_What the task asks_
From the records below, count the lines containing the word "Hgen" and give only that number.

_Data for analysis_
Lemma reduce_items nk (vs : list json) (i : nat) (a : FlatJson) :
  (fix reduce (i : nat) (vs : list json) (a : FlatJson) : FlatJson :=
     match vs with
     | [] => a
     | v :: rest => reduce (S i) rest (visit v (newKey nk (Str.of_nat i)) a)
     end) i vs a
  = fold_left (reducer nk) (indexed i vs) a.
Proof.
  revert i a. induction vs as [|v rest IH]; intros i a; simpl;
    [reflexivity | apply IH].
Qed.

(** The reducer of the source, case by case. *)
Lemma visit_object props nk acc :
  visit (JObj props) nk acc = Obj.spread acc (flattenObject props nk).
Proof. simpl. now rewrite reduce_props. Qed.

Lemma visit_array items nk acc :
  visit (JArr items) nk acc
  = Obj.spread acc (flattenObject (indexed 0 items) nk).
Proof. simpl. now rewrite reduce_items. Qed.

Lemma visit_scalar val nk acc :
  is_scalar val = true -> visit val nk acc = Obj.put acc nk val.
Proof. destruct val; simpl; intros H; try reflexivity; discriminate. Qed.

Lemma visit_eq val nk acc :
  visit val nk acc =
  if isObject val then Obj.spread acc (flattenObject (entries val) nk)
  else Obj.put acc nk val.
Proof.
  destruct val; try reflexivity;
    [apply visit_array | apply visit_object].
Qed.

Lemma flattenObject_app before after prefix :
  flattenObject (before ++ after) prefix
  = fold_left (reducer prefix) after (flattenObject before prefix).
Proof. unfold flattenObject. apply fold_left_app. Qed.

Lemma visit_scalars val :
  forall nk acc, scalars acc -> scalars (visit val nk acc).
Proof.
  induction val as [| b | z | s | items IH | props IH]
    using json_ind; intros nk acc Hacc;
    try (simpl; apply (ObjFacts.put_Forall _ (fun v => is_scalar v = true));
         [assumption | reflexivity]).
  - rewrite visit_array. apply (ObjFacts.spread_Forall _ (fun v => is_scalar v = true));
      [assumption|].
    unfold flattenObject.
    assert (Hgen : forall i a, scalars a ->
               scalars (fold_left (reducer nk) (indexed i items) a)).
    { induction IH as [|v rest Hv _ IHrest]; intros i a Ha; simpl;
        [assumption|].
      apply IHrest. now apply Hv. }
    apply Hgen. constructor.
  - rewrite visit_object. apply (ObjFacts.spread_Forall _ (fun v => is_scalar v = true));
      [assumption|].
    unfold flattenObject.
    assert (Hgen : forall a, scalars a ->
               scalars (fold_left (reducer nk) props a)).
    { induction IH as [|[k v] rest Hv _ IHrest]; intros a Ha; simpl;
        [assumption|].
      apply IHrest. now apply Hv. }
    apply Hgen. constructor.
Qed.

Lemma flattenObject_scalars obj prefix : scalars (flattenObject obj prefix).
Proof.
  unfold flattenObject.
  assert (Hgen : forall a, scalars a ->
             scalars (fold_left (reducer prefix) obj a)).
  { induction obj as [|[k v] rest IH]; intros a Ha; simpl; [assumption|].
    apply IH. now apply visit_scalars. }
  apply Hgen. constructor.
Qed.

End FlattenFacts.

(* ================================================================== *)
(** ** Strings: cutting and joining at dots *)

Module StrFacts.
Local Open Scope string_scope.

Lemma append_assoc (a b c : string) : (a ++ b) ++ c = a ++ (b ++ c).
Proof. induction a as [|x a IH]; simpl; [reflexivity | now rewrite IH]. Qed.

Lemma forallb_impl (p q : ascii -> bool) s :
  (forall a, p a = true -> q a = true) ->
  Str.forallb p s = true -> Str.forallb q s = true.
Proof.
  intros Hpq. induction s as [|a s IH]; simpl; [reflexivity|].
  rewrite !andb_true_iff. intros [Ha Hs]. auto.
Qed.

Lemma split_char_free c s :
  Str.forallb (fun a => negb (Ascii.eqb a c)) s = true ->
  Str.split_char c s = [s].
Proof.
  induction s as [|a s IH]; simpl; [reflexivity|].
  destruct (Ascii.eqb a c); simpl; [discriminate|].
  intros H. now rewrite IH.
Qed.

Lemma split_char_app c s t :
  Str.forallb (fun a => negb (Ascii.eqb a c)) s = true ->
  Str.split_char c (s ++ String c t) = s :: Str.split_char c t.
Proof.
  induction s as [|a s IH]; simpl.
  - now rewrite Ascii.eqb_refl.
  - destruct (Ascii.eqb a c); simpl; [discriminate|].
    intros H. now rewrite IH.
Qed.

Lemma split_join c p :
  p <> [] ->
  Forall (fun k => Str.forallb (fun a => negb (Ascii.eqb a c)) k = true) p ->
  Str.split_char c (Str.join_with (String c EmptyString) p) = p.
Proof.
  induction p as [|k rest IH]; intros Hne Hall; [congruence|].
  inversion Hall as [|? ? Hk Hrest]; subst.
  destruct rest as [|k' rest'].
  - simpl. now apply split_char_free.
  - change (Str.join_with (String c EmptyString) (k :: k' :: rest'))
      with (k ++ String c (Str.join_with (String c EmptyString) (k' :: rest'))).
    rewrite split_char_app by assumption.
    rewrite IH; [reflexivity | discriminate | assumption].
Qed.

Lemma split_char_head_free c s :
  exists h t, Str.split_char c s = h :: t
              /\ Str.forallb (fun a => negb (Ascii.eqb a c)) h = true.
Proof.
  induction s as [|a s (h & t & E & Hh)]; simpl.
  - now exists EmptyString, [].
  - destruct (Ascii.eqb a c) eqn:Ea.
    + now exists EmptyString, (Str.split_char c s).
    + rewrite E. exists (String a h), t. simpl. now rewrite Ea, Hh.
Qed.

Lemma forallb_list p s :
  Str.forallb p s = forallb p (list_ascii_of_string s).
Proof. induction s as [|a s IH]; simpl; [reflexivity | now rewrite IH]. Qed.

Lemma forallb_string p l :
  Str.forallb p (string_of_list_ascii l) = forallb p l.
Proof. induction l as [|a l IH]; simpl; [reflexivity | now rewrite IH]. Qed.

(** [strip] drops bytes at the start and nothing else. *)
Lemma strip_suffix view s :
  forall skip, exists dropped, s = (dropped ++ Str.strip view skip s)%list.
Proof.
  induction s as [|a s IH]; intros skip.
  - now exists [].
  - cbn [Str.strip]. destruct skip as [|k].
    + destruct (Str.space_ahead view (a :: s)) as [|k].
      * now exists [].
      * destruct (IH k) as (dropped & E). exists (a :: dropped).
        simpl. now rewrite <- E.
    + destruct (IH k) as (dropped & E). exists (a :: dropped).
      simpl. now rewrite <- E.
Qed.

Lemma forallb_strip p view skip s :
  forallb p s = true -> forallb p (Str.strip view skip s) = true.
Proof.
  destruct (strip_suffix view s skip) as (dropped & E).
  rewrite E at 1. rewrite forallb_app, andb_true_iff. tauto.
Qed.

Lemma forallb_reverse {A : Type} (p : A -> bool) l :
  forallb p (rev l) = forallb p l.
Proof.
  induction l as [|a l IH]; simpl; [reflexivity|].
  rewrite forallb_app, IH. simpl. rewrite andb_true_r. apply andb_comm.
Qed.

Lemma forallb_trim_start p s :
  Str.forallb p s = true -> Str.forallb p (Str.trim_start s) = true.
Proof.
  unfold Str.trim_start. rewrite forallb_string, forallb_list.
  apply forallb_strip.
Qed.

Lemma forallb_trim_end p s :
  Str.forallb p s = true -> Str.forallb p (Str.trim_end s) = true.
Proof.
  unfold Str.trim_end. rewrite forallb_string, forallb_list, forallb_reverse.
  intros H. apply forallb_strip. now rewrite forallb_reverse.
Qed.

Lemma forallb_trim p s :
  Str.forallb p s = true -> Str.forallb p (Str.trim s) = true.
Proof. intros H. now apply forallb_trim_end, forallb_trim_start. Qed.

Lemma prefix_separator a s :
  Ascii.eqb a ":" = false -> String.prefix ":::" (String a s) = false.
Proof.
  intros H. cbn [String.prefix].
  destruct (ascii_dec ":" a) as [<- | _]; [discriminate | reflexivity].
Qed.

(** A string without colon has no [:::] to be cut at. *)
Lemma split_go_colon_free s :
  forall cur,
    colon_free s = true ->
    Str.split_go ":::" 0 cur s = [cur ++ s].
Proof.
  induction s as [|a s IH]; intros cur H.
  - simpl. f_equal. induction cur as [|x cur IHc]; simpl; congruence.
  - unfold colon_free in H. simpl in H.
    rewrite andb_true_iff, negb_true_iff in H. destruct H as [Ha Hs].
    cbn [Str.split_go]. rewrite prefix_separator by exact Ha.
    rewrite IH by exact Hs. now rewrite append_assoc.
Qed.

Lemma split_colon_free s :
  colon_free s = true -> Str.split ":::" s = [s].
Proof. intros H. unfold Str.split. now rewrite split_go_colon_free. Qed.

Lemma has_dot_false k :
  Lodash.has_dot k = false <->
  Str.forallb (fun a => negb (Ascii.eqb a ".")) k = true.
Proof. unfold Lodash.has_dot. now rewrite negb_false_iff. Qed.

Lemma has_dot_app a b : Lodash.has_dot (a ++ "." ++ b) = true.
Proof.
  unfold Lodash.has_dot. apply negb_true_iff.
  induction a as [|x a IH]; simpl in *; [reflexivity|].
  rewrite IH. apply andb_false_r.
Qed.

Lemma plain_key_nonempty k : plain_key k = true -> Str.is_empty k = false.
Proof.
  unfold plain_key. rewrite andb_true_iff, negb_true_iff. tauto.
Qed.

Lemma plain_key_dotless k : plain_key k = true -> Lodash.has_dot k = false.
Proof.
  unfold plain_key. rewrite andb_true_iff. intros [_ H].
  apply has_dot_false. revert H. apply forallb_impl.
  intros a. unfold path_char. rewrite !negb_true_iff, !orb_false_iff. tauto.
Qed.

Lemma split_dotted p :
  p <> [] -> Forall (fun k => Lodash.has_dot k = false) p ->
  Str.split_char "." (dotted p) = p.
Proof.
  unfold dotted.
  induction p as [|k rest IH]; intros Hne Hall; [congruence|].
  inversion Hall as [|? ? Hk Hrest]; subst.
  destruct rest as [|k' rest'].
  - simpl. apply split_char_free. now apply has_dot_false.
  - change (Str.join_with "." (k :: k' :: rest'))
      with (k ++ String "." (Str.join_with "." (k' :: rest'))).
    rewrite split_char_app by now apply has_dot_false.
    rewrite IH; [reflexivity | discriminate | assumption].
Qed.

Lemma dotted_snoc pre k :
  pre <> [] -> dotted (pre ++ [k]) = dotted pre ++ "." ++ k.
Proof.
  unfold dotted.
  induction pre as [|a rest IH]; intros Hne; [congruence|].
  destruct rest as [|b rest'].
  - reflexivity.
  - change (Str.join_with "." ((a :: b :: rest') ++ [k]))
      with (a ++ "." ++ Str.join_with "." ((b :: rest') ++ [k])).
    rewrite IH by discriminate.
    change (Str.join_with "." (a :: b :: rest'))
      with (a ++ "." ++ Str.join_with "." (b :: rest')).
    now rewrite !append_assoc.
Qed.

Lemma dotted_nonempty p :
  p <> [] -> plain_path p -> Str.is_empty (dotted p) = false.
Proof.
  intros Hne Hp. destruct p as [|k rest]; [congruence|].
  inversion Hp as [|? ? Hk _]; subst.
  apply plain_key_nonempty in Hk.
  destruct k; [discriminate|].
  unfold dotted. destruct rest; reflexivity.
Qed.

Lemma newKey_dotted pre k :
  plain_path pre -> newKey (dotted pre) k = dotted (pre ++ [k]).
Proof.
  intros Hp. destruct pre as [|a rest].
  - reflexivity.
  - unfold newKey. rewrite dotted_nonempty by (assumption || discriminate).
    now rewrite dotted_snoc by discriminate.
Qed.

Lemma plain_path_dotless p :
  plain_path p -> Forall (fun k => Lodash.has_dot k = false) p.
Proof.
  intros H. eapply Forall_impl; [|exact H].
  intros k. apply plain_key_dotless.
Qed.

Lemma has_dot_join k k' rest :
  Lodash.has_dot (dotted (k :: k' :: rest)) = true.
Proof.
  unfold dotted.
  change (Str.join_with "." (k :: k' :: rest))
    with (k ++ "." ++ Str.join_with "." (k' :: rest)).
  apply has_dot_app.
Qed.

(** A dotted path is the name [__proto__] only if it is that one key. *)
Lemma dotted_not_proto pre k :
  k <> "__proto__" -> dotted (pre ++ [k]) <> "__proto__".
Proof.
  intros Hk. destruct pre as [|a [|b rest]]; simpl app.
  - exact Hk.
  - intros E. pose proof (has_dot_join a k []) as H.
    rewrite E in H. discriminate.
  - intros E. pose proof (has_dot_join a b (rest ++ [k])) as H.
    rewrite E in H. discriminate.
Qed.

Lemma inherited_proto k : Lodash.inherited k = false -> k <> "__proto__".
Proof. intros H ->. discriminate. Qed.

Lemma dotted_inj p q :
  plain_path p -> plain_path q -> p <> [] -> q <> [] ->
  dotted p = dotted q -> p = q.
Proof.
  intros Hp Hq Hpn Hqn E.
  rewrite <- (split_dotted p Hpn (plain_path_dotless p Hp)).
  rewrite <- (split_dotted q Hqn (plain_path_dotless q Hq)).
  now rewrite E.
Qed.

End StrFacts.

(* ================================================================== *)
(** ** Well-formed documents and their leaves *)

Module Leaves.

Lemma distinct_NoDup l : distinct l = true -> NoDup l.
Proof.
  induction l as [|x rest IH]; simpl; [constructor|].
  rewrite andb_true_iff, negb_true_iff. intros [Hx Hrest].
  constructor; [|auto].
  intros Hin.
  assert (existsb (String.eqb x) rest = true) as E
      by (apply existsb_exists; exists x; split;
          [assumption | apply String.eqb_refl]).
  congruence.
Qed.

(** What [well_formed] says of an object. *)
Lemma well_formed_object nested props :
  well_formed nested (JObj props) = true ->
  (nested = true -> props <> [])
  /\ NoDup (map fst props)
  /\ Forall (fun kv => plain_key (fst kv) = true
                       /\ own_key (fst kv) (snd kv) = true
                       /\ (nested = true -> Lodash.isIndex (fst kv) = false)
                       /\ well_formed true (snd kv) = true) props.
Proof.
  simpl. rewrite !andb_true_iff. intros [[Hne Hd] Hall].
  split; [|split].
  - intros ->. destruct props; [discriminate | discriminate].
  - now apply distinct_NoDup.
  - apply Forall_forall. intros kv Hin.
    rewrite forallb_forall in Hall. specialize (Hall kv Hin).
    rewrite !andb_true_iff in Hall. destruct Hall as [[[Hk Ho] Hi] Hv].
    repeat split; try assumption.
    intros ->. now apply negb_true_iff.
Qed.

Lemma own_key_proto k v : own_key k v = true -> k <> "__proto__".
Proof.
  unfold own_key. rewrite andb_true_iff, negb_true_iff.
  intros [H _]. now apply String.eqb_neq.
Qed.

Lemma own_key_object k v :
  own_key k v = true -> isObject v = true -> Lodash.inherited k = false.
Proof.
  unfold own_key. rewrite andb_true_iff, !negb_true_iff.
  intros [_ H] Hv. rewrite Hv in H. exact H.
Qed.

Lemma paths_object_cons k v rest :
  paths (JObj ((k, v) :: rest)) = map (at_key k) (paths v) ++ paths (JObj rest).
Proof. reflexivity. Qed.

_Written reply_
6